Officials in Yerevan have signalled their agreement on the fundamental points of the agreement but noted that the rights of the Armenian population of Nagorno-Karabakh and the status of the region should be part of negotiations.  

At a 7 April sitting of the Armenian government, Pashinyan stressed the ‘fundamental importance’ of ‘guarantees of the security of the people of Nagorno Karabakh and the protection of their rights and freedoms’ as well as the ‘clarification of the final status of Nagorno Karabakh’.

Protest in Yerevan

Prior to the Brussels meeting, over ten thousand protesters rallied in Yerevan led by Armenia’s parliamentary opposition parties.
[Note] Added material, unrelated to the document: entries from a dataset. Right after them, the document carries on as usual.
Lemma downstream_waits deps work_item_id x :
  x ∈ downstream deps work_item_id ↔ tc (waits_on deps) work_item_id x.
Proof.
  unfold downstream. set (first := dependents deps [] [work_item_id]).
  assert (Hfirst : ∀ y, y ∈ first ↔ waits_on deps work_item_id y).
  { intros y. unfold first. rewrite elem_dependents. split.
    - intros [_ (z & ->%list_elem_of_singleton & Hw)]. done.
    - intros Hw. split; [by intros H; inversion H|]. exists work_item_id. split; [by left|done]. }
  split.
  - apply downstream_go_sound; [|done]. intros y Hy. apply tc_once, Hfirst, Hy.
  - destruct (downstream_go_closed (S (length deps)) deps work_item_id first first) as [Hsub Hcl].
    + apply NoDup_remove_dups.
    + intros y Hy. apply Hfirst in Hy as (d & Hd & _ & <-). apply list_elem_of_fmap. by exists d.
    + intros y z [->|Hy] Hny Hw; [by apply Hfirst|done].
    + right. lia.
    + assert (Hall : ∀ a b, tc (waits_on deps) a b →
        a = work_item_id ∨ a ∈ downstream_go (S (length deps)) deps first first →
        b ∈ downstream_go (S (length deps)) deps first first).
      { intros a b Htc. induction Htc as [a b Hw|a b c Hw _ IH]; intros Ha.
        - eapply Hcl; [exact Ha| |exact Hw]. intros H; inversion H.
        - apply IH. right. eapply Hcl; [exact Ha| |exact Hw]. intros H; inversion H. }
      intros Htc. eapply Hall; [exact Htc|by left].
Qed.

(** A failure blocks exactly what depends on it: the computed downstream of an
    item is the set of items that wait for it through one or more dependencies,
    also when the dependency rows contain cycles. *)
Theorem downstream_is_transitive_dependents deps work_item_id x :
  x ∈ downstream deps work_item_id ↔ tc (waits_on deps) work_item_id x.
Proof. apply downstream_waits. Qed.

(** * Dependencies are respected

    The invariant that a work item leaves [pending] only when everything it
    depends on has succeeded: through materialisation, unlocking, retries,
    blocking and requeueing, recovery, operator verdicts and extension. *)

Section deps.
  Context `{ENV : LoopEnv}.

Abbreviation started := [WReady; WRunning; WWaitingConfirmation; WSucceeded].

(** Everything the item [id] depends on has succeeded. *)
Definition deps_done (s : Db) (id : string) : Prop :=
  ∀ d p, d ∈ db_deps s → dep_item d = id → p ∈ db_work s → wi_id p = dep_on d →
         wi_status p = WSucceeded.

(** An item that is past its dependencies: started, or parked in [blocked] by its
    own handler, which leaves an error behind. *)
Definition cleared (w : work_row) : bool :=
  work_in started w || (work_in [WBlocked] w && is_some (wi_last_error w)).

Definition pending_clean (w : work_row) : Prop :=
  wi_status w = WPending → wi_last_error w = None.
They called on the Pashinyan government to resign and not to make any concessions to Azerbaijan. 

‘None of us present here wants war, but we can’t surrender to the butcher’, Aram Vardevanyan, a senior member of the Armenia Alliance, the largest opposition group in parliament, said during the rally. 

During the rally, protesters briefly shut down Mashtots avenue, a major Yerevan thoroughfare. 

Leaders of Armenia’s parliamentary opposition have accused Pashinyan of being willing to accept Baku’s reassertion of control over Nagorno-Karabakh without any official status for the region, as well as endangering Armenia’s territorial integrity.

 For ease of reading, we choose not to use qualifiers such as ‘de facto’, ‘unrecognised’, or ‘partially recognised’ when discussing institutions or political positions within Abkhazia, Nagorno-Karabakh, and South Ossetia. This does not imply a position on their status.